Minority Rights – Surely not in Sri Lankan companies!
The recent outcome, following the high profile extra ordinary general meeting of the most profitable local bank with sustainable competitive advantages, was interpreted by some as a victory for minority rights in Sri Lanka. This proposition is far from the truth. There was never a high level of commitment to minority rights in companies in Sri Lanka.

If there is such a commitment how come the election, re-election by rotation and re-election of those over 70 years in age are all handled in such a casual fashion without justification of the capability of the directors and the special value they bring to the board room in assuring good governance and shareholder value enhancement.
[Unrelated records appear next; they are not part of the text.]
(** * PSA object storage of zephyr_crypto_psa_stm32: the two backends

    A shallow embedding of [crypto_wrapper/src/storage_interface.c] (the
    in-RAM slot table) and [crypto_wrapper/src/storage_interface_zfs.c]
    (the layer over Zephyr's ZMS flash log), followed by the properties of
    the four operations [storage_set], [storage_get], [storage_get_info]
    and [storage_remove].

    Conventions.
    - [uint32_t], [uint64_t] and [int] values are integers of [Z]; where
      the C code computes in [uint32_t] the wrap-around modulo [2^32] is
      written out.
    - A C buffer is a [list byte]; a pointer argument that may be [NULL]
      is an [option (list byte)].
    - [memcpy] and [memset] check their ranges against the buffers they
      are given: a copy that leaves a buffer is undefined behaviour in C
      and is the outcome [OutOfBounds] here. *)

From Stdlib Require Import ZArith Lia.
From Stdlib Require Import Strings.String Strings.Byte.
From stdpp Require Import base tactics option list gmap.

Local Open Scope Z_scope.

(** ** Status codes, outcomes and the two libc primitives *)

(** [psa_status_t], restricted to the five values the two files return. *)
Inductive psa_status_t : Type :=
| PSA_SUCCESS
| PSA_ERROR_INVALID_ARGUMENT
| PSA_ERROR_DOES_NOT_EXIST
| PSA_ERROR_INSUFFICIENT_STORAGE
| PSA_ERROR_IO_ERROR.

#[global] Instance psa_status_eq_dec : EqDecision psa_status_t.
Proof. solve_decision. Defined.

(** What a call does: it returns a status and leaves a value of type [A]
    behind (the store for [storage_set] and [storage_remove], the caller's
    buffer for [storage_get] and [storage_get_info]), or one of its copies
    runs outside a buffer. *)
Inductive outcome (A : Type) : Type :=
| Returns (st : psa_status_t) (a : A)
| OutOfBounds.

Arguments Returns {A} st a.
Arguments OutOfBounds {A}.

Definition status_of {A} (o : outcome A) : option psa_status_t :=
  match o with
  | Returns st _ => Some st
  | OutOfBounds => None
  end.

Definition UINT32_MODULUS : Z := 2 ^ 32.

(** [a + b] as C computes it on two [uint32_t] operands. *)
Definition uint32_add (a b : Z) : Z := (a + b) mod UINT32_MODULUS.

(** [memcpy(dst, src, n)]: the first [n] bytes of [dst] become the first
    [n] bytes of [src]. *)
Definition memcpy (dst src : list byte) (n : Z) : option (list byte) :=
  if (0 <=? n) && (n <=? Z.of_nat (length src)) && (n <=? Z.of_nat (length dst))
  then Some (take (Z.to_nat n) src ++ drop (Z.to_nat n) dst)
  else None.

(** [memset(dst + off, c, n)]. *)
Definition memset (dst : list byte) (off : Z) (c : byte) (n : Z) : option (list byte) :=
  if (0 <=? off) && (0 <=? n) && (off + n <=? Z.of_nat (length dst))
  then Some (take (Z.to_nat off) dst ++ replicate (Z.to_nat n) c
               ++ drop (Z.to_nat (off + n)) dst)
  else None.

(** [p + off] for a byte pointer [p]: the buffer seen from [off] on. A
    pointer outside the buffer sees nothing, so any copy of one byte or
    more from it is out of bounds. *)
Definition advance (p : list byte) (off : Z) : list byte :=
  if (0 <=? off) && (off <=? Z.of_nat (length p))
  then drop (Z.to_nat off) p
  else [].

(** ** The in-RAM table: storage_interface.c *)

Module Volatile.

Definition STORAGE_MAX_ENTRIES : Z := 8.
Definition STORAGE_MAX_ITEM_SIZE : Z := 1024.

Record storage_entry_t : Type := mk_entry {
  used : bool;
  uid : Z;
  size : Z;
  data : list byte
}.

(** [storage_table], the file's only state. *)
Abbreviation storage_table_t := (list storage_entry_t).

(** The loop condition of [find_entry]. *)
Definition entry_matches (obj_uid : Z) (e : storage_entry_t) : Prop :=
  Is_true (used e && (uid e =? obj_uid)).

Definition entry_free (e : storage_entry_t) : Prop :=
  Is_true (negb (used e)).

#[global] Instance entry_matches_dec obj_uid e : Decision (entry_matches obj_uid e).
Proof. unfold entry_matches. apply _. Defined.

#[global] Instance entry_free_dec e : Decision (entry_free e).
Proof. unfold entry_free. apply _. Defined.

(** A linear scan from index 0: the index of the first slot that
    satisfies [P], or -1. *)
Definition first_index (P : storage_entry_t -> Prop) `{!forall e, Decision (P e)}
    (tbl : storage_table_t) : Z :=
  match list_find P tbl with
  | Some (i, _) => Z.of_nat i
  | None => -1
  end.

Definition find_entry (tbl : storage_table_t) (obj_uid : Z) : Z :=
  first_index (entry_matches obj_uid) tbl.

Definition find_free_slot (tbl : storage_table_t) : Z :=
  first_index entry_free tbl.

(** The slot index [storage_set] writes to, when there is one: the slot
    that holds [obj_uid], else the first free slot. *)
Definition set_slot (tbl : storage_table_t) (obj_uid : Z) : option Z :=
  let idx := find_entry tbl obj_uid in
  if idx <? 0 then
    let idx := find_free_slot tbl in
    if idx <? 0 then None else Some idx
  else Some idx.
It is known that some directors adopt a strategy of meeting the minority shareholders who arrive early, ahead of the meeting to avoid questions being raised at meetings.

Minority shareholders must also bear a large proportion of the responsibility for not exercising their role in demanding accountability and good governance.
How many boards annually assess their performance using the format recommended in the Code of Best Practice for Good Governance of the Institute of Chartered Accountants, made compulsory by the Securities Regulator for listed companies? How many boards allocate time to assess how they can serve their trustee and governance roles better and with more efficiency and effectiveness leading to enhanced shareholder value? How many boards assess the general and specific needs to enhance the knowledge, skills and attitudes of directors to guide companies? How many board members allocate a minimum of 80 to 120 hours per annum for capability development, to prepare for meetings, follow up on meetings etc as recommended by some Institutes of Directors? The answer to all of the above questions being “a very few, if at all”, how can there be a commitment to minority rights?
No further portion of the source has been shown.